### Action item
All lines of the records below that contain the word "clearbody" must be listed.

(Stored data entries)
== == ==
(** The error of rounding is at most half a unit in the last place. *)
Lemma fl_half_ulp x :
  x - (1 # 2) * 2 ^ ulp_exp x <= fl x /\ fl x <= x + (1 # 2) * 2 ^ ulp_exp x.
Proof.
  rewrite fl_unfold. set (e := ulp_exp x). set (P := 2 ^ e).
  assert (HP : 0 < P) by apply pow2_pos.
  set (z := Qabs x / P). destruct (round_half_even_error z) as [H1 H2].
  set (m := inject_Z (round_half_even z)) in *.
  assert (Hz : z * P == Qabs x) by (unfold z; field; lra).
  assert (A1 : 0 <= (m - z + (1 # 2)) * P) by (apply Qmult_le_0_compat; lra).
  assert (A2 : 0 <= (z + (1 # 2) - m) * P) by (apply Qmult_le_0_compat; lra).
  clearbody m z P.
  destruct (Qlt_le_dec x 0) as [Hneg|Hpos].
  - rewrite Qabs_neg in Hz by lra. split; lra.
  - rewrite Qabs_pos in Hz by lra. split; lra.
Qed.

Lemma half_ulp_bound x : (1 # 2) * 2 ^ ulp_exp x <= Qabs x * 2 ^ (-53) + 2 ^ (-1075).
Proof.
  assert (Ha : 0 <= Qabs x) by apply Qabs_nonneg.
  assert (H53 : 0 < 2 ^ (-53)) by apply pow2_pos.
  assert (H1075 : 0 < 2 ^ (-1075)) by apply pow2_pos.
  destruct (ulp_exp_below x) as [E|H].
  - rewrite E. assert (E2 : (1 # 2) * 2 ^ (-1074) == 2 ^ (-1075)) by reflexivity.
    rewrite E2. set (A := Qabs x * 2 ^ (-53)). assert (0 <= A) by (apply Qmult_le_0_compat; lra).
    lra.
  - assert (E : (1 # 2) * 2 ^ ulp_exp x == 2 ^ (ulp_exp x + 52) * 2 ^ (-53)).
    { replace (ulp_exp x) with (ulp_exp x + 52 + -52)%Z at 1 by lia.
      rewrite pow2_add. assert (E2 : (1 # 2) * 2 ^ (-52) == 2 ^ (-53)) by reflexivity.
      rewrite <- E2. ring. }
    rewrite E.
    assert (2 ^ (ulp_exp x + 52) * 2 ^ (-53) <= Qabs x * 2 ^ (-53))
      by (apply Qmult_le_compat_r; lra).
    lra.
Qed.

(** The error of rounding, relative to [x]. *)
Lemma fl_error x :
  x - (Qabs x * 2 ^ (-53) + 2 ^ (-1075)) <= fl x
  /\ fl x <= x + (Qabs x * 2 ^ (-53) + 2 ^ (-1075)).
Proof.
  destruct (fl_half_ulp x) as [H1 H2]. pose proof (half_ulp_bound x) as H. split; lra.
Qed.

Lemma inject_Z_nonneg (n : Z) : (0 <= n)%Z -> 0 <= inject_Z n.
Proof. intros H. unfold Qle. simpl. lia. Qed.

Lemma inject_Z_nonpos (n : Z) : (n <= 0)%Z -> inject_Z n <= 0.
Proof. intros H. unfold Qle. simpl. lia. Qed.

(** A number with 53 bits at most is a double: rounding leaves it. *)
Lemma fl_exact (x : Q) (n j : Z) :
  x == inject_Z n * 2 ^ j -> (Z.abs n < 2 ^ 53)%Z -> (-1074 <= j)%Z -> fl x == x.
Proof.
  intros Hx Hn Hj. set (a := Z.abs n).
  assert (Hj0 : 0 < 2 ^ j) by apply pow2_pos.
  assert (Habs : Qabs x == inject_Z a * 2 ^ j).
  { unfold a. destruct (Z.le_gt_cases 0 n) as [H0|H0].
    - rewrite Z.abs_eq by lia. rewrite Qabs_pos; [exact Hx|]. rewrite Hx.
      apply Qmult_le_0_compat; [|lra]. now apply inject_Z_nonneg.
    - rewrite Z.abs_neq by lia. rewrite inject_Z_opp. rewrite Qabs_neg; [rewrite Hx; ring|].
      rewrite Hx. assert (inject_Z n <= 0) by (apply inject_Z_nonpos; lia).
      assert (0 <= - inject_Z n * 2 ^ j) by (apply Qmult_le_0_compat; lra). lra. }
  assert (He : (ulp_exp x <= j)%Z).
  { destruct (ulp_exp_below x) as [E|H]; [lia|].
    destruct (Z.le_gt_cases (ulp_exp x) j) as [Hle|Hgt]; [exact Hle|exfalso].
    assert (Hlt : Qabs x < 2 ^ (j + 53)).
    { rewrite Habs, pow2_add, Qmult_comm. apply Qmult_lt_l; [exact Hj0|].
      rewrite pow2_inject by lia. rewrite <- Zlt_Qlt. exact Hn. }
    pose proof (pow2_le (j + 53) (ulp_exp x + 52) ltac:(lia)). lra. }
  set (e := ulp_exp x) in *.
  assert (Hz : Qabs x / 2 ^ e == inject_Z (a * 2 ^ (j - e))).
  { rewrite Habs, inject_Z_mult, <- pow2_inject by lia. rewrite pow2_sub. field.
    pose proof (pow2_pos e). lra. }
  rewrite fl_unfold. fold e. rewrite (round_half_even_comp _ _ Hz), round_half_even_Z.
  assert (Hback : inject_Z (a * 2 ^ (j - e)) * 2 ^ e == Qabs x).
  { rewrite <- Hz. field. pose proof (pow2_pos e). lra. }
  destruct (Qlt_le_dec x 0) as [Hneg|Hpos].
  - rewrite Qabs_neg in Hback by lra. lra.
  - rewrite Qabs_pos in Hback by lra. lra.
Qed.

Lemma fl_Z (n : Z) : (Z.abs n < 2 ^ 53)%Z -> fl (inject_Z n) == inject_Z n.
Proof.
  intros H. apply (fl_exact _ n 0); [|exact H|lia]. change (2 ^ 0) with 1. ring.
Qed.

Lemma fl_nonneg x : 0 <= x -> 0 <= fl x.
Proof.
  intros H. rewrite fl_unfold. destruct (Qlt_le_dec x 0) as [Hneg|_]; [lra|].
  apply Qmult_le_0_compat; [|apply Qlt_le_weak, pow2_pos].
  apply inject_Z_nonneg. apply round_half_even_nonneg.
  apply Qle_shift_div_l; [apply pow2_pos|]. rewrite Qmult_0_l. apply Qabs_nonneg.
Qed.

Lemma fl_comp x y : x == y -> fl x = fl y.
Proof.
  intros E. unfold fl.
  assert (Ee : ulp_exp x = ulp_exp y) by (unfold ulp_exp; now rewrite E).
  rewrite Ee. apply Qred_complete.
  assert (Em : round_half_even (Qabs x / 2 ^ ulp_exp y) = round_half_even (Qabs y / 2 ^ ulp_exp y))
    by (apply round_half_even_comp; now rewrite E).
  rewrite Em. destruct (Qlt_le_dec x 0), (Qlt_le_dec y 0); try reflexivity; lra.
Qed.

(** What rounding gives is a double: at most 53 bits, scaled by a power of
    two that is no smaller than the smallest. *)
Lemma fl_repr x :
  exists (m e : Z), fl x == inject_Z m * 2 ^ e /\ (Z.abs m <= 2 ^ 53)%Z /\ (-1074 <= e)%Z
                    /\ (0 <= x -> (0 <= m)%Z).
Proof.
  set (e := ulp_exp x). set (k := round_half_even (Qabs x / 2 ^ e)).
  assert (Hk0 : (0 <= k)%Z).
  { apply round_half_even_nonneg. apply Qle_shift_div_l; [apply pow2_pos|].
    rewrite Qmult_0_l. apply Qabs_nonneg. }
  assert (Hk : (k <= 2 ^ 53)%Z).
  { apply round_half_even_le. apply Qle_shift_div_r; [apply pow2_pos|].
    rewrite <- pow2_inject by lia. rewrite <- pow2_add.
    apply Qlt_le_weak. replace (53 + e)%Z with (e + 53)%Z by lia. apply ulp_exp_above. }
  fold e in k.
  destruct (Qlt_le_dec x 0) as [Hneg|Hpos] eqn:E.
  - exists (- k)%Z, e. rewrite fl_unfold. fold e k. rewrite E. rewrite inject_Z_opp.
    split; [reflexivity|]. split; [lia|]. split; [apply ulp_exp_min|]. intros H. lra.
  - exists k, e. rewrite fl_unfold. fold e k. rewrite E.
    split; [reflexivity|]. split; [lia|]. split; [apply ulp_exp_min|]. intros _. exact Hk0.
Qed.

(** ** Operations on doubles *)

Lemma Qred_inject_Z (n : Z) : Qred (inject_Z n) = inject_Z n.
Proof.
  unfold Qred, inject_Z.
  pose proof (Z.ggcd_gcd n 1) as Hg. pose proof (Z.ggcd_correct_divisors n 1) as Hd.
  destruct (Z.ggcd n 1) as [g [aa bb]]. cbn [fst snd] in *.
  rewrite Z.gcd_1_r in Hg. subst g. destruct Hd as [Ha Hb].
  assert (Ea : n = aa) by lia. assert (Eb : bb = 1%Z) by lia. rewrite Ea, Eb. reflexivity.
Qed.

Lemma fl_canon x (n : Z) : fl x == inject_Z n -> fl x = inject_Z n.
Proof.
  intros H. unfold fl in *. set (t := _ * _) in *.
  rewrite Qred_correct in H.
  rewrite (Qred_complete _ _ H). apply Qred_inject_Z.
Qed.

Lemma fl_inject (n : Z) : (Z.abs n < 2 ^ 53)%Z -> fl (inject_Z n) = inject_Z n.
Proof. intros H. apply fl_canon. now apply fl_Z. Qed.

Lemma Qabs_le_iff x y : Qabs x <= y <-> - y <= x /\ x <= y.
Proof. apply Qabs_Qle_condition. Qed.

Lemma pow2_m53 : 2 ^ (-53) == 1 # 9007199254740992.
Proof. reflexivity. Qed.

Lemma pow2_m1075_small : 2 ^ (-1075) <= 1 # 1000000.
Proof. vm_compute. discriminate. Qed.

Lemma max_double_big : inject_Z (2 ^ 72) <= max_double.
Proof. vm_compute. discriminate. Qed.

Lemma float_of_Q_fin y : Qabs y <= inject_Z (2 ^ 70) -> float_of_Q y = Fin (fl y).
Proof.
  intros H. unfold float_of_Q.
  assert (Hb : Qabs (fl y) <= max_double).
  { destruct (fl_error y) as [H1 H2]. rewrite pow2_m53 in H1, H2.
    pose proof pow2_m1075_small. pose proof max_double_big. pose proof (Qabs_nonneg y).
    pose proof H as Ha. pose proof (pow2_pos (-1075)) as Hd. apply Qabs_le_iff in H.
    assert (Hy : - Qabs y <= y /\ y <= Qabs y) by (apply Qabs_le_iff; lra).
    assert (E70 : inject_Z (2 ^ 72) == 4 * inject_Z (2 ^ 70)) by reflexivity.
    apply Qabs_le_iff. set (a := Qabs y) in *. clearbody a.
    set (M := max_double) in *. clearbody M.
    set (B := inject_Z (2 ^ 70)) in *. set (B2 := inject_Z (2 ^ 72)) in *.
    assert (1 <= B) by (unfold B; discriminate). clearbody B B2.
    set (d := 2 ^ (-1075)) in *. clearbody d. split; lra. }
  apply Qle_bool_iff in Hb. now rewrite Hb.
Qed.

Lemma Qneg_false x : 0 <= x -> Qneg x = false.
Proof.
  intros H. unfold Qneg. destruct (Qcompare_spec x 0) as [E|E|E]; [reflexivity|lra|reflexivity].
Qed.

Lemma Qneg_true x : x < 0 -> Qneg x = true.
Proof.
  intros H. unfold Qneg. destruct (Qcompare_spec x 0) as [E|E|E]; [lra|reflexivity|lra].
Qed.

Lemma Qtrunc_nonneg (x : Q) : 0 <= x -> Qtrunc x = Qfloor x.
Proof.
  intros H. unfold Qtrunc, Qfloor. destruct x as [n d]. simpl.
  apply Z.quot_div_nonneg; [|lia]. unfold Qle in H. simpl in H. lia.
Qed.

Lemma Qtrunc_Z (n : Z) : Qtrunc (inject_Z n) = n.
Proof. unfold Qtrunc. simpl. apply Z.quot_1_r. Qed.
== == ==
### Task result
  clearbody m z P.
    apply Qabs_le_iff. set (a := Qabs y) in *. clearbody a.
    set (M := max_double) in *. clearbody M.
    assert (1 <= B) by (unfold B; discriminate). clearbody B B2.
    set (d := 2 ^ (-1075)) in *. clearbody d. split; lra. }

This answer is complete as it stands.